Lopez’s response struck a chord.  This is an election year in the United States.  An enormously consequential election.  One issue at the top of the list in most voters’ minds is health care.  I know a lot about health care as a nurse and administrator with many decades of experience. I care deeply about these issues. Once, years ago, I testified before a Congressional committee. Once I attended a demonstration in front of the District Building in D.C.  I’ve written on health policy a few times, narrative pieces inspired by personal experiences.  But I no longer show up  at rallies.  I do not contact my elected representatives, write letters to the editor or post my views on social media. I don’t join action networks.  What I do is write—in my fashion—as a poet and essayist and, in that way, reach a small number of attuned readers.

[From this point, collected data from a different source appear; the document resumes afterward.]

Lemma listen_unfold namespace method handler r :
  listen (ipcRendererHandler namespace method) handler r =
    (Normal (nextRegistration r),
     {| wire := wire r;
        listeners := listeners r ++
          [(nextRegistration r, (sendAddress namespace method, listenListener handler))];
        nextRegistration := S (nextRegistration r) |}).
Proof. done. Qed.

Lemma handle_unfold namespace method handler r :
  handle (ipcRendererHandler namespace method) handler r =
    (Normal (nextRegistration r),
     {| wire := wire r;
        listeners := listeners r ++
          [(nextRegistration r,
            (invokeAddress namespace method, handleListener ipcRenderer_send handler))];
        nextRegistration := S (nextRegistration r) |}).
Proof. done. Qed.

(** What the listener of [listen] does with a message. *)
Lemma listenListener_run handler e args w :
  exec (listenListener handler e args) w =
    {| sent := sent w; requests := requests w;
       calls := calls w ++ [(handler, args)] |}.
Proof.
  unfold listenListener, call. unfold_monad. by destruct (handler args).
Qed.

(** What the listener of [handle] does with a message [(token, ...args)]. *)
Lemma handleListener_run handler e token args w :
  handleListener ipcRenderer_send handler e (VStr token :: args) w =
    (Normal tt,
     {| sent := sent w ++
          match handler args with
          | Returns v | Resolves v => [(token, [VObj [("result", v)]])]
          | Throws error | Rejects error => [(token, [VObj [("error", error)]])]
          | NeverSettles => []
          end;
        requests := requests w;
        calls := calls w ++ [(handler, args)] |}).
Proof.
  unfold handleListener, async, call, await. unfold_monad. simpl.
  destruct (handler args); simpl; try done.
  by rewrite app_nil_r.
Qed.

(** A message on a channel with a single listener runs that listener. *)
Lemma ipcRenderer_emit_single channel e args r l :
  listenersOn r channel = [l] →
  wire (exec (ipcRenderer_emit channel e args) r) = exec (l e args) (wire r).
Proof.
  intros Hl. unfold exec, ipcRenderer_emit. rewrite Hl. simpl. unfold bind, ret.
  by destruct (l e args (wire r)) as [[[]| |] w].
Qed.

Lemma ipcRenderer_emit_none channel e args r :
  listenersOn r channel = [] →
  ipcRenderer_emit channel e args r = (Normal tt, r).
Proof.
  intros Hl. unfold ipcRenderer_emit. rewrite Hl. simpl. by destruct r.
Qed.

This year in particular I feel guilty about my lack of activism, my failure to make more practical contributions toward better health in this country.  But maybe this is not my job description.  Maybe my job is, as Lopez says, to create clarity around complex issues in order to provide insight and inspiration for those with the skills to create meaningful change.  Maybe my challenge is to accept my limitations and focus on doing my job.